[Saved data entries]
*** Begin section ***

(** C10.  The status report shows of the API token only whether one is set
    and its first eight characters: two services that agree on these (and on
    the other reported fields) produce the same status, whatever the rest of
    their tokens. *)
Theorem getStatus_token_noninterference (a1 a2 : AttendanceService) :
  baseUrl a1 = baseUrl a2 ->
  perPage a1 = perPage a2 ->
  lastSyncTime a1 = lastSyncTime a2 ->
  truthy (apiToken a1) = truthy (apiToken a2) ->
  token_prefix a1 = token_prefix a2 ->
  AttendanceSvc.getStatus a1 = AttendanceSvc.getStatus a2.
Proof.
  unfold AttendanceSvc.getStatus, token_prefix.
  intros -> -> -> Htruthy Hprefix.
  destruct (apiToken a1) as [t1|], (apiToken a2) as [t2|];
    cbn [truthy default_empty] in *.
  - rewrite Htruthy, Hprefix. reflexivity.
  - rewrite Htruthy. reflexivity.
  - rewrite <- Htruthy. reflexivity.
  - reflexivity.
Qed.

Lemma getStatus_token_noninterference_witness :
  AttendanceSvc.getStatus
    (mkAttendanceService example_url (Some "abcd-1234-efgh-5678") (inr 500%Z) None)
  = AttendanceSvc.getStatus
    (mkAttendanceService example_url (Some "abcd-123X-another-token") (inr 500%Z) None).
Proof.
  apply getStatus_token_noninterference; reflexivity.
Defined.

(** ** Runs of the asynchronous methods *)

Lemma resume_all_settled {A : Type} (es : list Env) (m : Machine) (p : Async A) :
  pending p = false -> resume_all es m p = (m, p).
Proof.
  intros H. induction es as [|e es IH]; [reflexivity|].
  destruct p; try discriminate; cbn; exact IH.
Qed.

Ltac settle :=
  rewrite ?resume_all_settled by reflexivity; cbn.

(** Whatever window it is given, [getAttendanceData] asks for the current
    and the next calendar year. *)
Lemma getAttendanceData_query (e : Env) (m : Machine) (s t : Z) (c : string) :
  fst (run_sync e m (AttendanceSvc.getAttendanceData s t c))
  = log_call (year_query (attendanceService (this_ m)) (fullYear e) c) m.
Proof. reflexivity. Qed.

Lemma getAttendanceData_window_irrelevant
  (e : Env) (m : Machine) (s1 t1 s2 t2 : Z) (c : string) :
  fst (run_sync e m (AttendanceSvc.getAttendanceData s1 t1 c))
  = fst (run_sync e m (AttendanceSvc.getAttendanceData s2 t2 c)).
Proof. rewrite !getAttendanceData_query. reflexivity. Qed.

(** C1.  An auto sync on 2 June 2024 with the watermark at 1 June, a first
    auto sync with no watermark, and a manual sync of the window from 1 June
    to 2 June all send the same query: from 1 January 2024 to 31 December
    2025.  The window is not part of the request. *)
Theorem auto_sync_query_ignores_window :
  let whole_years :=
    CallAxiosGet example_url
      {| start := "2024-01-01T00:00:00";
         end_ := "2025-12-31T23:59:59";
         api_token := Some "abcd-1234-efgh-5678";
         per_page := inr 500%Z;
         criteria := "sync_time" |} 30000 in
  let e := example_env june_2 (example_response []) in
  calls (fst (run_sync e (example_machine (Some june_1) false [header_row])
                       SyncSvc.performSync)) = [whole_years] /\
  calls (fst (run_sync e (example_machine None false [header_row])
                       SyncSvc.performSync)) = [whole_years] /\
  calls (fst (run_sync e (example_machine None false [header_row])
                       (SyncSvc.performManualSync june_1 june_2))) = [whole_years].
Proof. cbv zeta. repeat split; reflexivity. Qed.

*** End section ***

▶ Exercise aim
Looking at the data above, return every line from the one with "(** ** Runs of the asynchronous methods *)" down to the one with "and the next calendar year. *)", exactly and inclusively.

▶ Output for this task
(** ** Runs of the asynchronous methods *)

Lemma resume_all_settled {A : Type} (es : list Env) (m : Machine) (p : Async A) :
  pending p = false -> resume_all es m p = (m, p).
Proof.
  intros H. induction es as [|e es IH]; [reflexivity|].
  destruct p; try discriminate; cbn; exact IH.
Qed.

Ltac settle :=
  rewrite ?resume_all_settled by reflexivity; cbn.

(** Whatever window it is given, [getAttendanceData] asks for the current
    and the next calendar year. *)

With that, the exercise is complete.